## [REQUIREMENT]
Copy each line of the records that holds the string "rewrite".

%%

(** What a successful open leaves: the line shows the cid asked about, set up as
    asked with every step acknowledged, and its open confirmed; no other cid has
    been taken. *)
Definition opened (type host : bytes) (port : Z) (ssl : bool) (config : TlsConfig) w w' (id : Z) : Prop :=
  0 <= id < kMaxConnections ∧ expressible ssl config ∧
  (∀ i, IsConnectionUsed (hal w') i = true → IsConnectionUsed (hal w) i = true ∨ i = id) ∧
  ∃ before earlier a l, log w' = log w ++ before ++ l ∧
    commands before = earlier ++ (state_command id, a) :: acknowledged (setup_commands id ssl config) ∧
    commands l = [(open_command id type host port, Ok ())] ∧
    last (codes (urc_handles_ (hal w)) id l) = Some 0.

Lemma opened_later type host port ssl config w w1 w2 id : later w w1 → opened type host port ssl config w1 w2 id →
  opened type host port ssl config w w2 id.
Proof.
  intros [[l1 E1] _ E3 _ E5] ([Hid1 Hid2] & Hx & Hu & before & earlier & a & l & El & Eb & Ec & Eo).
  split_and!; try done.
  - intros i Hi. destruct (Hu i Hi) as [?|?]; [left; by apply E5|by right].
  - exists (l1 ++ before), (commands l1 ++ earlier), a, l. split_and!.
    + by rewrite El, E1, !app_assoc.
    + by rewrite commands_app, Eb, app_assoc.
    + done.
    + by rewrite <- E3.
Qed.

Lemma open_loop_spec type host port ssl config fuel first w : 0 <= first → length (slots_ (hal w)) = 6%nat →
  wp (open_loop fuel first type host port ssl config) (λ r w',
    match r with Ok id => opened type host port ssl config w w' id | Err _ => later w w' end) w.
Proof.
  revert first w; induction fuel as [|fuel IH]; intros first w H0 H6; cbn [Ml307Hal.open_loop].
  { unfold no_slot. destruct (_ =? _); wp_run; apply later_refl. }
  assert (wp (no_slot first : act Z) (λ r w',
    match r with Ok id => opened type host port ssl config w w' id | Err _ => later w w' end) w) as Hno.
  { unfold no_slot. destruct (_ =? _); wp_run; apply later_refl. }
  destruct (_ <=? _); [exact Hno|]. wp_run. eapply wp_mono; [by apply allocate_taken|].
  intros r w1 [[-> ->]|(id & -> & Hid & Ht)]; [exact Hno|].
  rewrite (proj2 (Z.ltb_ge id 0)) by lia. wp_run.
  assert (∀ w2, later w1 w2 → wp (modify (ReleaseConnectionId id) ;;; open_loop fuel (id + 1) type host port ssl config)
    (λ r w', match r with Ok id => opened type host port ssl config w w' id | Err _ => later w w' end) w2) as Hnext.
  { intros w2 L. wp_run. pose proof (give_back id w w1 w2 ltac:(lia) Ht L) as L3.
    eapply wp_mono; [apply IH; [lia|by rewrite (lt_slots _ _ L3)]|].
    intros [id'|e] w4 Hr; [by eapply opened_later|by eapply later_trans]. }
  assert (∀ w2 (e : NetworkError), later w1 w2 → wp (modify (ReleaseConnectionId id) ;;; fail e : act Z)
    (λ r w', match r with Ok id => opened type host port ssl config w w' id | Err _ => later w w' end) w2) as Hrel.
  { intros w2 e L. wp_run. exact (give_back id w w1 w2 ltac:(lia) Ht L). }
  eapply wp_mono; [apply EnsureSocketFree_did|]. intros ready w2 (Hfree & cs & L2 & _). wp_run.
  destruct ready as [[]|e]; [|by apply Hnext|by apply Hrel].
  destruct (Hfree eq_refl) as [a (_ & l2 & E2 & C2)]. apply wp_bind, wp_attempt.
  eapply wp_mono; [apply Configure_did|]. intros [[]|e] w3; wp_run.
  2: { intros (cs3 & L3 & _). apply Hrel. by eapply later_trans. }
  intros (Hx & L3 & l3 & E3 & C3). wp_run.
  eapply wp_mono; [apply OpenOnId_confirmed|]. intros [[]|e] w4 ((cs4 & L4 & _) & Hc); wp_run.
  2: { assert (later w1 w4) as L by (eapply later_trans; [exact L2|by eapply later_trans]).
       destruct (IsConnectionIdBusy e); [by apply Hnext|by apply Hrel]. }
  destruct (Hc eq_refl) as (_ & l & El & Ec & Eo).
  destruct Ht as (T1 & T2 & T3 & T4 & T5).
  split_and!; [lia|lia|done| |].
  - intros i Hi. apply T5. apply (lt_used _ _ L2), (lt_used _ _ L3), (lt_used _ _ L4), Hi.
  - exists (l2 ++ l3), [], a, l. split_and!.
    + by rewrite El, E3, E2, T1, !app_assoc.
    + by rewrite commands_app, C2, C3.
    + done.
    + by rewrite <- T3, <- (lt_handles _ _ L2), <- (lt_handles _ _ L3).
Qed.

(** ** Sending *)

Definition send_command (connect_id : Z) (chunk : bytes) : bytes :=
  lit "AT+MIPSEND=" ++ to_string connect_id ++ lit "," ++ to_string (Z.of_nat (length chunk)) ++ lit "," ++ EncodeHex chunk.

(** A transmission in pieces: every piece within the bound, acknowledged but for
    the one an error ended it with, and together the data, or a prefix of it. *)
Definition transmitted (connect_id : Z) (data : bytes) (r : Result unit) w w' : Prop :=
  ∃ chunks, Forall (λ c, 0 < length c <= kMaxChunk)%nat chunks ∧
    match r with
    | Ok _ => concat chunks = data ∧ did w w' (acknowledged (send_command connect_id <$> chunks))
    | Err e => ∃ chunk a, concat (chunks ++ [chunk]) `prefix_of` data ∧ e = ToNetworkError a ∧
        did w w' (acknowledged (send_command connect_id <$> chunks) ++ [(send_command connect_id chunk, Err a)])
    end.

%%

## [SOLUTION FOR THIS EXERCISE]
    + by rewrite El, E1, !app_assoc.
    + by rewrite commands_app, Eb, app_assoc.
    + by rewrite <- E3.
  rewrite (proj2 (Z.ltb_ge id 0)) by lia. wp_run.
    eapply wp_mono; [apply IH; [lia|by rewrite (lt_slots _ _ L3)]|].
    + by rewrite El, E3, E2, T1, !app_assoc.
    + by rewrite commands_app, C2, C3.
    + by rewrite <- T3, <- (lt_handles _ _ L2), <- (lt_handles _ _ L3).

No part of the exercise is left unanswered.